I assumed that once Obama was made aware of the bill's absurdities and shortcomings, he would work with members of both parties to make it better. Indeed, he did weigh in on certain especially nonsensical items, such as $200 million for birth control, which were subsequently eliminated.

But, he hasn't challenged the core elements of the bill, which shamelessly promote labor's agenda and which set us further along the road to nationally-managed health care. Nor has he objected to the protectionist "buy America" language designed to curry favor with unions. Combined with the confrontational tone that Clinton and Geithner have taken towards China, the provisions suggest that the White House may well channel the disastrous Hoover administration. (Have they actually looked at who's buying all those nice new Treasury securities and thought about how a revaluation of the renminbi would affect those holdings?)

As important, he didn't register any of the disappointment that the rest of the country felt with the shortcomings of the bill. Where are the exciting new technologies and plans for the future? Instead, Obama is angry at the Republicans for not supporting the bill. What is he thinking?

Meanwhile, as we still listen for sleigh bells, there are other dissonant notes. There has been, for instance, the enormous build-up in Obama's White House bureaucracy. (Maybe this is his secret plan to fight rising unemployment). He has in a matter of days established a new White House office for the middle class, a new White House office on health care, a new White House office to develop urban policy and another to monitor technology. There's also a new White House office on climate change and energy and pretty soon he'll be adding a car czar to the list. Imagine how many staffers will be hired to flesh out these new departments. That is what he meant by infrastructure spending! Now I get it.

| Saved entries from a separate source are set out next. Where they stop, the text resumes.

(** * amazonface-rag: the query-resolution engine of [src/app/api/ask/route.ts]

    A shallow embedding of the [POST] handler: the synonym tables, the
    synonym normaliser, the heuristic (fallback) parser, the cosine ranking,
    the filter combinator and the response, followed by the properties the
    specification states about them.

    Conventions of the embedding.
    - A JavaScript string is a [string]: the bytes of its UTF-8 encoding.
      Equality, concatenation, [includes] and the matching of a pattern of
      ASCII characters are then what they are on the string itself.
    - [String.prototype.toLowerCase] and [String.prototype.trim] are
      built-ins of the engine, which fold every capital letter of Unicode
      and strip every white-space character of Unicode.  They are taken as
      the two operations of the class [Builtins], with the three facts about
      them that the proofs use; every property below holds of any pair of
      functions with these facts, so of the engine's.  The examples are run
      with the instance [latin1Builtins], which is the built-ins on text
      whose capitals are those of ASCII and of the Latin-1 Supplement.
    - [string | null] is [option string]; JavaScript truthiness of such a
      value ([if (!value)], [if (query.partUsed)]) is [truthy], which is
      false on [None] and on the empty string.
    - A [Record<string, string[]>] is the list of its [Object.entries], in
      insertion order.
    - A JavaScript number is a binary64 [float] (the kernel's primitive
      floats), so NaN and the infinities are the ones the program meets.
    - The request body is taken after [await req.json()] has given an
      object whose [question] is absent or a string, and the values coming
      from the language model ([llmQuery]) are taken at the types the
      handler declares for the variables that receive them.  A request
      outside these types can end in the handler's last [catch], with
      status 500; that path is not part of the embedding, and no property
      below speaks about it. *)

From Stdlib Require Import Bool List Arith Lia Ascii String Floats Permutation.
Import ListNotations.
Open Scope string_scope.

(** ** Strings *)

Module Js.

Definition isUpperAZ (c : ascii) : bool :=
  let n := nat_of_ascii c in ((65 <=? n) && (n <=? 90))%nat.

Definition isLowerAZ (c : ascii) : bool :=
  let n := nat_of_ascii c in ((97 <=? n) && (n <=? 122))%nat.

(** [hay.includes(needle)] *)
Fixpoint includes (hay needle : string) : bool :=
  String.prefix needle hay
  || match hay with
     | EmptyString => false
     | String _ hay' => includes hay' needle
     end.

(** Truthiness of a [string | null | undefined] value. *)
Definition truthy (v : option string) : bool :=
  match v with
  | None => false
  | Some EmptyString => false
  | Some _ => true
  end.

(** Truthiness of a [boolean | undefined] value. *)
Definition truthyb (v : option bool) : bool :=
  match v with
  | Some true => true
  | _ => false
  end.

End Js.

Import Js.

(** What [toLowerCase] and [trim] do to ASCII text, that is to a string
    all of whose characters are below 128: the letters A-Z are folded, the
    characters 9-13 and 32 are stripped from both ends. *)
Module AsciiText.

Fixpoint isText (s : string) : bool :=
  match s with
  | EmptyString => true
  | String c s' => (nat_of_ascii c <? 128)%nat && isText s'
  end.

Definition isSpace (c : ascii) : bool :=
  let n := nat_of_ascii c in (((9 <=? n) && (n <=? 13)) || (n =? 32))%nat.

Definition lowerChar (c : ascii) : ascii :=
  if isUpperAZ c then ascii_of_nat (nat_of_ascii c + 32) else c.

Fixpoint toLowerCase (s : string) : string :=
  match s with
  | EmptyString => EmptyString
  | String c s' => String (lowerChar c) (toLowerCase s')
  end.

Fixpoint trimStart (s : string) : string :=
  match s with
  | EmptyString => EmptyString
  | String c s' => if isSpace c then trimStart s' else s
  end.

Fixpoint trimEnd (s : string) : string :=
  match s with
  | EmptyString => EmptyString
  | String c s' =>
      match trimEnd s' with
      | EmptyString => if isSpace c then EmptyString else String c EmptyString
      | t => String c t
      end
  end.

Definition trim (s : string) : string := trimEnd (trimStart s).

End AsciiText.

(** [String.prototype.toLowerCase] and [String.prototype.trim], with what
    is used of them: on ASCII text they are the functions of [AsciiText],
    and lower-casing neither makes nor removes white space at the ends of
    a string, so it can be done before or after trimming. *)
Class Builtins : Type := {
  toLowerCase : string -> string;
  trim : string -> string;
  toLowerCase_ascii : forall s,
    AsciiText.isText s = true -> toLowerCase s = AsciiText.toLowerCase s;
  trim_ascii : forall s,
    AsciiText.isText s = true -> trim s = AsciiText.trim s;
  toLowerCase_trim : forall s, toLowerCase (trim s) = trim (toLowerCase s)
}.

(** The functions the examples are run with, on strings in UTF-8.
    [trim] strips the white space of the language: the characters 9-13 and
    32, the no-break space U+00A0 (the bytes 194 160) and the three-byte
    characters U+1680, U+2000-U+200A, U+2028, U+2029, U+202F, U+205F,
    U+3000 and U+FEFF.  [toLowerCase] folds the capitals of ASCII and of
    the Latin-1 Supplement: the capitals U+00C0-U+00DE, the multiplication
    sign U+00D7 apart, are the bytes 195 128 to 195 158 without 195 151,
    and the small letter is 32 further on in the second byte.  It is the
    built-in on text whose capitals are among these. *)
Module Latin1Text.

(** The second byte of a capital of the Latin-1 Supplement. *)
Definition isCapitalTail (c : ascii) : bool :=
  let n := nat_of_ascii c in ((128 <=? n) && (n <=? 158) && negb (n =? 151))%nat.

(** The first byte of the characters U+00C0-U+00FF. *)
Definition isLead (c : ascii) : bool := Ascii.eqb c "195".

(** The byte [c] lower-cased; [afterLead] tells that the byte before it
    is the lead byte 195. *)
Definition lowerByte (afterLead : bool) (c : ascii) : ascii :=
  if afterLead && isCapitalTail c then ascii_of_nat (nat_of_ascii c + 32)
  else AsciiText.lowerChar c.

Fixpoint lowerFrom (afterLead : bool) (s : string) : string :=
  match s with
  | EmptyString => EmptyString
  | String c s' => String (lowerByte afterLead c) (lowerFrom (isLead c) s')
  end.

Definition toLowerCase (s : string) : string := lowerFrom false s.

(** The white space of two bytes: U+00A0. *)
Definition isSpace2 (a b : ascii) : bool := Ascii.eqb a "194" && Ascii.eqb b "160".

(** The white space of three bytes: U+1680, U+2000-U+200A, U+2028,
    U+2029, U+202F, U+205F, U+3000 and U+FEFF. *)
Definition isSpace3 (a b c : ascii) : bool :=
  if Ascii.eqb a "225" then Ascii.eqb b "154" && Ascii.eqb c "128"
  else if Ascii.eqb a "226" then
    if Ascii.eqb b "128" then
      let n := nat_of_ascii c in
      (((128 <=? n) && (n <=? 138)) || (n =? 168) || (n =? 169) || (n =? 175))%nat
    else Ascii.eqb b "129" && Ascii.eqb c "159"
  else if Ascii.eqb a "227" then Ascii.eqb b "128" && Ascii.eqb c "128"
  else if Ascii.eqb a "239" then Ascii.eqb b "187" && Ascii.eqb c "191"
  else false.

Fixpoint trimStart (s : string) : string :=
  match s with
  | EmptyString => EmptyString
  | String a s1 =>
      if AsciiText.isSpace a then trimStart s1
      else match s1 with
           | String b s2 =>
               if isSpace2 a b then trimStart s2
               else match s2 with
                    | String c s3 => if isSpace3 a b c then trimStart s3 else s
                    | EmptyString => s
                    end
           | EmptyString => s
           end
  end.

Fixpoint trimEnd (s : string) : string :=
  match s with
  | EmptyString => EmptyString
  | String c s' =>
      match trimEnd s' with
      | EmptyString => if AsciiText.isSpace c then EmptyString else String c EmptyString
      | String d EmptyString =>
          if isSpace2 c d then EmptyString else String c (String d EmptyString)
      | String d (String e EmptyString) =>
          if isSpace3 c d e then EmptyString
          else String c (String d (String e EmptyString))
      | t => String c t
      end
  end.

Definition trim (s : string) : string := trimEnd (trimStart s).

End Latin1Text.

(** ** Synonym dictionaries (route.ts, lines 51-101) *)

Definition Dict : Type := list (string * list string).

Definition speciesSynonyms : list string :=
  ["tree"; "trees"; "plant"; "plants"; "vegetation"; "species"].

Definition ecosystemServiceSynonyms : Dict :=
  [ ("Medicinal",
      ["medicine"; "medicinal"; "healing"; "remedy"; "pharmaceutical"; "health"]);
    ("Food",
      ["food"; "edible"; "nutrition"; "eat"; "eating"; "consumed"; "nutritional"]);
    ("Raw Material",
      ["raw material"; "material"; "timber"; "wood"; "construction"; "building";
       "fiber"; "latex"; "resource"]) ].

Definition partUsedSynonyms : Dict :=
  [ ("fruit", ["fruit"; "fruits"; "edible fruit"]);
    ("seed", ["seed"; "seeds"; "edible seed"]);
    ("bark", ["bark"]);
    ("trunk", ["trunk"; "wood"; "timber"]);
    ("leaves", ["leaf"; "leaves"; "edible leaves"]);
    ("root", ["root"; "roots"]);
    ("latex", ["latex"]);
    ("resin", ["resin"]);
    ("branch", ["branch"; "branches"]);
    ("flower", ["flower"; "flowers"]);
    ("sap", ["sap"]) ].

(** ** The synonym normaliser (route.ts, lines 145-157) *)

Section QueryExtraction.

Meanwhile, he cheerfully clobbered the auto industry by allowing states to enact their own emissions standards, essentially forfeiting reasonable federal oversight on this process. It is hard to imagine a worse time to create new obstacles for Detroit's wounded auto makers.

To restore his popularity, Obama has climbed onto the bandwagon of all those folks who are hectoring Wall Street executives. This is not only unproductive (we still have to protect the banking system as distasteful as that may be) but it is distracting us from the important business of the day. The focus on John Thain's wastebasket has diverted the nation from considering important policy initiatives hidden in the stimulus bill. Maybe this is by design. It is certainly easier to arouse the nation's ire about "shameful" self-indulgence than to try to explain the "Comparative Effectiveness Research" outfit financed in the bill.

Obama needs to make this a better bill that both parties can support. He says he wants transparency -- why not break up this ungainly package into separate pieces that can be argued and adopted, and that won't provide cover for Democratic agenda items? Let's make it simple, and let's move. The whole world is watching, and we are still listening for that "Ho-Ho-Ho."